Dataset entries

----

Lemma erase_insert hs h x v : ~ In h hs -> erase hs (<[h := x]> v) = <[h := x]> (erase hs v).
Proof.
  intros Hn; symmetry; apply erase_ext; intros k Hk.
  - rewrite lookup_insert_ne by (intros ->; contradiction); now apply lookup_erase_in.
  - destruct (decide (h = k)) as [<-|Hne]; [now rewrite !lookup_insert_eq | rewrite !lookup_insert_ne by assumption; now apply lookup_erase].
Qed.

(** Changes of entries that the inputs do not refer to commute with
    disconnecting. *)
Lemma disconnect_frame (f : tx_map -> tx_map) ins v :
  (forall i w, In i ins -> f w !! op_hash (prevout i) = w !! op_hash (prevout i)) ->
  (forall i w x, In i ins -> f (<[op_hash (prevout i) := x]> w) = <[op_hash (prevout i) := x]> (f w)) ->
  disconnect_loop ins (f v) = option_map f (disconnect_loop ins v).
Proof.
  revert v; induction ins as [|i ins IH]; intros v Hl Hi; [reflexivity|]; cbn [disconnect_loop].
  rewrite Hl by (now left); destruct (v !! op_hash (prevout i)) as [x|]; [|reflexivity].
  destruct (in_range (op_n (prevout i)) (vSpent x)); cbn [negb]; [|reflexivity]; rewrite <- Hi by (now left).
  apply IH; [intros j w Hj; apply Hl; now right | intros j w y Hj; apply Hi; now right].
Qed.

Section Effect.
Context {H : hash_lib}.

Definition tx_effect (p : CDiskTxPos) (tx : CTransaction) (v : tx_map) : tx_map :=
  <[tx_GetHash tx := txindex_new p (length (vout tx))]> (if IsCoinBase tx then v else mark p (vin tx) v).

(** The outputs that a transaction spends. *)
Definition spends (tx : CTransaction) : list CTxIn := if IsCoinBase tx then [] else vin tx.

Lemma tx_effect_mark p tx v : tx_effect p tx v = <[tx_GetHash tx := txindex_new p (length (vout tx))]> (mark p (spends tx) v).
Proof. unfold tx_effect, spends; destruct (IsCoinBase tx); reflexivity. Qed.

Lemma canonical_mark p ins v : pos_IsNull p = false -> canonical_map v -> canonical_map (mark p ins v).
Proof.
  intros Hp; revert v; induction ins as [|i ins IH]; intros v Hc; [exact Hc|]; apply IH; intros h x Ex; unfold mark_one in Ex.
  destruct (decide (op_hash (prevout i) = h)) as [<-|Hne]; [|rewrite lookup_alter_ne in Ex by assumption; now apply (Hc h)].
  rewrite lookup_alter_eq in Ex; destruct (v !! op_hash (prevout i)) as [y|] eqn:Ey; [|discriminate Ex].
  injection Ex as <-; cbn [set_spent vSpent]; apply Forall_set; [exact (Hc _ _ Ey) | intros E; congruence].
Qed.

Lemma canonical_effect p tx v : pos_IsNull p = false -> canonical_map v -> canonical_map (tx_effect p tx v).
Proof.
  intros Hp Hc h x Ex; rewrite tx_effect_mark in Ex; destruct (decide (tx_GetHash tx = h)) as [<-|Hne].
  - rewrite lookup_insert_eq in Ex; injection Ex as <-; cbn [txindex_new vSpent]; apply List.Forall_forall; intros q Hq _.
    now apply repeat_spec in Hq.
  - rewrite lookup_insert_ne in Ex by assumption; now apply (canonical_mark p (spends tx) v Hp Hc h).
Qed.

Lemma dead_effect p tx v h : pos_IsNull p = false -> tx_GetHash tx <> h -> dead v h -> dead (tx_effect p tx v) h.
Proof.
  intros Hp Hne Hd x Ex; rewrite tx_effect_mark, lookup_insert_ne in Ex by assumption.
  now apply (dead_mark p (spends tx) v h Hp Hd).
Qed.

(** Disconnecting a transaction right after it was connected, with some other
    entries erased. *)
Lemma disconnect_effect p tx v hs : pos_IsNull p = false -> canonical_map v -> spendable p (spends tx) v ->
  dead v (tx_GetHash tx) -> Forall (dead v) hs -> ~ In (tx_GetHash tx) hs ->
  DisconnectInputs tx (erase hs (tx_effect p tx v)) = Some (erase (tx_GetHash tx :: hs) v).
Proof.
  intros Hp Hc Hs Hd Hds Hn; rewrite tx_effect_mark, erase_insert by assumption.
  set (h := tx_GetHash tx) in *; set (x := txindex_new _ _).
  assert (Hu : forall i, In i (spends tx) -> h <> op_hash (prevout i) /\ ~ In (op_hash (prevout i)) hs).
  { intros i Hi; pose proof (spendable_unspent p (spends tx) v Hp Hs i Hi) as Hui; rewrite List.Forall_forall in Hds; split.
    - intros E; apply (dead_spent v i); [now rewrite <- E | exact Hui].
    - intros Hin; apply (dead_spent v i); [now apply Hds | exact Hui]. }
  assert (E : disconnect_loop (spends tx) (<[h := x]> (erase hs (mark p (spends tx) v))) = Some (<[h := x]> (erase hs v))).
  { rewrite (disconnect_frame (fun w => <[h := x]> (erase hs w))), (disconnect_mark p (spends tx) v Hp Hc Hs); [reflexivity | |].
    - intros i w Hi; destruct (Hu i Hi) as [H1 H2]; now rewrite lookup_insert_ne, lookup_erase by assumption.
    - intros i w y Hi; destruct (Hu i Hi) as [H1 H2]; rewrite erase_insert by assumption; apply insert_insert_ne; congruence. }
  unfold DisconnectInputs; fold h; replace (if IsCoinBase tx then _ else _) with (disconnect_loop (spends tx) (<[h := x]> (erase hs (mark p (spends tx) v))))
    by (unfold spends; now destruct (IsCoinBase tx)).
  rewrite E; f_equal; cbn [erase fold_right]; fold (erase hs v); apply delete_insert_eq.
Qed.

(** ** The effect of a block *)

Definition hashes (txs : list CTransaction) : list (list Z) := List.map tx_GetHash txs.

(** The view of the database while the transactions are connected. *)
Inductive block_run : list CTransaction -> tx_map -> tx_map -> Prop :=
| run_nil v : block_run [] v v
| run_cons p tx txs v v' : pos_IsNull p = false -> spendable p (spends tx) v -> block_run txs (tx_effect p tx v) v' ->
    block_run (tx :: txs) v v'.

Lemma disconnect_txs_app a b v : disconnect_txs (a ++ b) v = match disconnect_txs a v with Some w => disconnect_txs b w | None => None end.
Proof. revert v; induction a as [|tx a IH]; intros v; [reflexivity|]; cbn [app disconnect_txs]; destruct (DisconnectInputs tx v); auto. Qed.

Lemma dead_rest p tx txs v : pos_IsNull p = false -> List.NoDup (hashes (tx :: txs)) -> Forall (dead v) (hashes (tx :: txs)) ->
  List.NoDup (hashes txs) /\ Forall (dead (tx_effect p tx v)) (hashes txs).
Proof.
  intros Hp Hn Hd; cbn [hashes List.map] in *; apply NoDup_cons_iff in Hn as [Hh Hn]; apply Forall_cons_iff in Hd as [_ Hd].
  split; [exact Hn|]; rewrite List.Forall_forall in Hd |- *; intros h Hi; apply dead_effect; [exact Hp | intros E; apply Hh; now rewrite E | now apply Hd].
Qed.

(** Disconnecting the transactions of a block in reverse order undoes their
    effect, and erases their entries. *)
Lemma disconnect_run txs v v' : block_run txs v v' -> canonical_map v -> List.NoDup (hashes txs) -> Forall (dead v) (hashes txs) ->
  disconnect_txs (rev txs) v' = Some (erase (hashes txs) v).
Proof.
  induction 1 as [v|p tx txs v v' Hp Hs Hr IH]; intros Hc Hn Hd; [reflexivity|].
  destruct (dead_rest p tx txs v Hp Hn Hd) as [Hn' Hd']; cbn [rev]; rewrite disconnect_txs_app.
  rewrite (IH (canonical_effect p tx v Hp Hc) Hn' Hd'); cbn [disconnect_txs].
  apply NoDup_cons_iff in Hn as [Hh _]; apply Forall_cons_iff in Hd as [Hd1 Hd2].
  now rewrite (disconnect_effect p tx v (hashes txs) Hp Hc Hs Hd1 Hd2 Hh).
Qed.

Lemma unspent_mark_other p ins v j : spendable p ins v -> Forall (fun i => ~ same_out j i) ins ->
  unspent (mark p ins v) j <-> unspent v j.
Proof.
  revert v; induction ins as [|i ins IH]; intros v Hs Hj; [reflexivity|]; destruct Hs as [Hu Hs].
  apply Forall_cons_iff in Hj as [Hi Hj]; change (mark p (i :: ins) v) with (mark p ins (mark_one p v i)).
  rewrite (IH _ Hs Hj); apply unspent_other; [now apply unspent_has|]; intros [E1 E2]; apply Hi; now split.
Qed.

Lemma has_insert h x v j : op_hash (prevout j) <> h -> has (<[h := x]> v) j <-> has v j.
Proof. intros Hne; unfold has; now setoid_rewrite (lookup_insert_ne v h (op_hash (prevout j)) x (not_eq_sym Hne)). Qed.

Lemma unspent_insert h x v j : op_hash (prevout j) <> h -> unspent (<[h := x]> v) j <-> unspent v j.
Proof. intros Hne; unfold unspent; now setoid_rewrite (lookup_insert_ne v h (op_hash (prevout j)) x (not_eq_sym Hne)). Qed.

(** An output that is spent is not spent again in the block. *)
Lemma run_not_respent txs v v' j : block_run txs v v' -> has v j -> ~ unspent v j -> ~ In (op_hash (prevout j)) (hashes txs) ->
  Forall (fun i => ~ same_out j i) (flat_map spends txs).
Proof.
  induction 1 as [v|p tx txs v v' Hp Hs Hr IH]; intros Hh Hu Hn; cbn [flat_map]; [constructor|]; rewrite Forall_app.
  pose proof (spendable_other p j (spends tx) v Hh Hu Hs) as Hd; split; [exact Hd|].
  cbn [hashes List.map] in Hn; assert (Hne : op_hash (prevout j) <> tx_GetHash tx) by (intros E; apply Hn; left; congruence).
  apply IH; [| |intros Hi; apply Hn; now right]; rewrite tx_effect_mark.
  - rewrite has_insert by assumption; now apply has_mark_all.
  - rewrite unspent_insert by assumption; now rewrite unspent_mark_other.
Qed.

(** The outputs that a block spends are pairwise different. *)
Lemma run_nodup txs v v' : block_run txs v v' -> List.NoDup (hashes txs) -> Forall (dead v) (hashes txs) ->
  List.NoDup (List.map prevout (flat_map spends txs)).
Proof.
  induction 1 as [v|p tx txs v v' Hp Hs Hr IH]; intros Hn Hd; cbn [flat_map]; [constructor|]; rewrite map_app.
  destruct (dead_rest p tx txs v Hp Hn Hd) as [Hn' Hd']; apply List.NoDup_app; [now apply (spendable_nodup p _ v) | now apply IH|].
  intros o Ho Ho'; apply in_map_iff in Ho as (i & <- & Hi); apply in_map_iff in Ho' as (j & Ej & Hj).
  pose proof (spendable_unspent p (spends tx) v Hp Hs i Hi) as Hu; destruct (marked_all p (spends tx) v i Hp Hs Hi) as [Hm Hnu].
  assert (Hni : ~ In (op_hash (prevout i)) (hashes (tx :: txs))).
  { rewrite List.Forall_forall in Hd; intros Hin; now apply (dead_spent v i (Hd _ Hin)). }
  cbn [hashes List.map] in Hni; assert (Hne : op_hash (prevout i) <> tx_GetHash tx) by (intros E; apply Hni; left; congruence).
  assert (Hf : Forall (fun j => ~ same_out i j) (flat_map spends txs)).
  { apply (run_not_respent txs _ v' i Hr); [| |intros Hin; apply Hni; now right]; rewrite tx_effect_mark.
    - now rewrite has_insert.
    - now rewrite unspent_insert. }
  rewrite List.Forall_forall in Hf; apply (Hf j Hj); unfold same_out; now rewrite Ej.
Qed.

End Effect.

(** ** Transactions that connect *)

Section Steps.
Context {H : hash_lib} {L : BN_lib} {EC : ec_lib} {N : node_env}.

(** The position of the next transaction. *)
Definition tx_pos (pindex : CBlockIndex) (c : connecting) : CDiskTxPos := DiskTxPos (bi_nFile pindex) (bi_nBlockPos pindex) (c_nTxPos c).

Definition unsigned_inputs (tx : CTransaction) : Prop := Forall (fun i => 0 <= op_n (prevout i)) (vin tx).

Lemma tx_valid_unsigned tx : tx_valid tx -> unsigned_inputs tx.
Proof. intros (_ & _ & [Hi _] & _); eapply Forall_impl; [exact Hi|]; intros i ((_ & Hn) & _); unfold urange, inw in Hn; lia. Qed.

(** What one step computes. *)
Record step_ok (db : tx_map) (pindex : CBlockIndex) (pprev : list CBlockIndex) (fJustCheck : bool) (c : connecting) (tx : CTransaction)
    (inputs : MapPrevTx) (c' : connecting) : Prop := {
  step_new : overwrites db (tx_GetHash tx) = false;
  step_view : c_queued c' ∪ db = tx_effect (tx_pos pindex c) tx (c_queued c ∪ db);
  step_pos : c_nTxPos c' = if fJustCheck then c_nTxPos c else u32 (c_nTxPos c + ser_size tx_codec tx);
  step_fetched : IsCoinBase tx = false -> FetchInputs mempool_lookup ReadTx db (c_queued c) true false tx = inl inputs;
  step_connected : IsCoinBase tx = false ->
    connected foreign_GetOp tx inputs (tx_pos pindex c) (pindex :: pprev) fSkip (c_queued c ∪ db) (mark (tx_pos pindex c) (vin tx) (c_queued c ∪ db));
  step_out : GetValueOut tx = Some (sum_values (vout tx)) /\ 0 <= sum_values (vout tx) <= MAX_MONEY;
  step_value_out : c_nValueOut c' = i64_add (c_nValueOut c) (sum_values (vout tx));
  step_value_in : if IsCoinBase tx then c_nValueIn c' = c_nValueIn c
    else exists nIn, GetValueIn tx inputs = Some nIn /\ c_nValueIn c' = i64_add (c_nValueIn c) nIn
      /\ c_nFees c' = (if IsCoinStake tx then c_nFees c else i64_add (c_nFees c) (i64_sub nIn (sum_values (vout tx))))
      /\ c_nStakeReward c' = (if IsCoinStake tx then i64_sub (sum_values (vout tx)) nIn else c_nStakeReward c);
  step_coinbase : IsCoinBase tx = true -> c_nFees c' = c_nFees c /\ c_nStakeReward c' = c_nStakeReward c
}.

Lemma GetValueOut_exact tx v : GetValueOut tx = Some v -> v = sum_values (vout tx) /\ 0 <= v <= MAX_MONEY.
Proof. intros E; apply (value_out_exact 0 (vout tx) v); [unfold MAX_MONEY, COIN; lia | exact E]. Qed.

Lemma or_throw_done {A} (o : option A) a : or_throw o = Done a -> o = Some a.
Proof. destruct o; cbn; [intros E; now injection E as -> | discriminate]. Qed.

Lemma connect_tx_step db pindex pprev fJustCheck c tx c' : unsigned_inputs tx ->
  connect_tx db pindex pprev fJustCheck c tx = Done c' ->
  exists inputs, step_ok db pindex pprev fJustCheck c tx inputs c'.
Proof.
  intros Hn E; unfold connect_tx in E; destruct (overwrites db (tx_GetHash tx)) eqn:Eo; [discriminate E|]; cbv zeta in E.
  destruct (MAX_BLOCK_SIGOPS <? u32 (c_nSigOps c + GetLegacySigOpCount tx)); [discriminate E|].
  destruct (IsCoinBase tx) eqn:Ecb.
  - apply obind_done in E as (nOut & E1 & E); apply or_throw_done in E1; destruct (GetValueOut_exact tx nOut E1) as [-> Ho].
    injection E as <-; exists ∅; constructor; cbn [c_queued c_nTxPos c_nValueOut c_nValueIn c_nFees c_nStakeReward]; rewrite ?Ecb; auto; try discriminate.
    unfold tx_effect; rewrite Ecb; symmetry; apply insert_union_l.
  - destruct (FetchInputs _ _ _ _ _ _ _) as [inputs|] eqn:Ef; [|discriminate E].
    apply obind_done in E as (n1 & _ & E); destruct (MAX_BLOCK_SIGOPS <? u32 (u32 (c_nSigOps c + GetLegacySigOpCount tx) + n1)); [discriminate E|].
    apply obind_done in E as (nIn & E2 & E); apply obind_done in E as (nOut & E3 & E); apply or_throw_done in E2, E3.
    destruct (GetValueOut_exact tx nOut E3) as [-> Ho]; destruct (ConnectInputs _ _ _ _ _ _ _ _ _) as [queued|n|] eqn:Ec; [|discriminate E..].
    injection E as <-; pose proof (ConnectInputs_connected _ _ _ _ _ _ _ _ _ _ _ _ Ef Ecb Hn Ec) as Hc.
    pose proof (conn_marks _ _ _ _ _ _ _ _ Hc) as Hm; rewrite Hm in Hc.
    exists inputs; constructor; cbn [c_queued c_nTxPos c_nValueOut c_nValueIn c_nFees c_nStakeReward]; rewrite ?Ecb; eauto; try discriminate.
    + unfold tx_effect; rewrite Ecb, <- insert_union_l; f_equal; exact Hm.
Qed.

----

AIM OF THE EXERCISE:
Pull every line containing "pindex" out of the entries.

PROBLEM SOLUTION:
Definition tx_pos (pindex : CBlockIndex) (c : connecting) : CDiskTxPos := DiskTxPos (bi_nFile pindex) (bi_nBlockPos pindex) (c_nTxPos c).
Record step_ok (db : tx_map) (pindex : CBlockIndex) (pprev : list CBlockIndex) (fJustCheck : bool) (c : connecting) (tx : CTransaction)
  step_view : c_queued c' ∪ db = tx_effect (tx_pos pindex c) tx (c_queued c ∪ db);
    connected foreign_GetOp tx inputs (tx_pos pindex c) (pindex :: pprev) fSkip (c_queued c ∪ db) (mark (tx_pos pindex c) (vin tx) (c_queued c ∪ db));
Lemma connect_tx_step db pindex pprev fJustCheck c tx c' : unsigned_inputs tx ->
  connect_tx db pindex pprev fJustCheck c tx = Done c' ->
  exists inputs, step_ok db pindex pprev fJustCheck c tx inputs c'.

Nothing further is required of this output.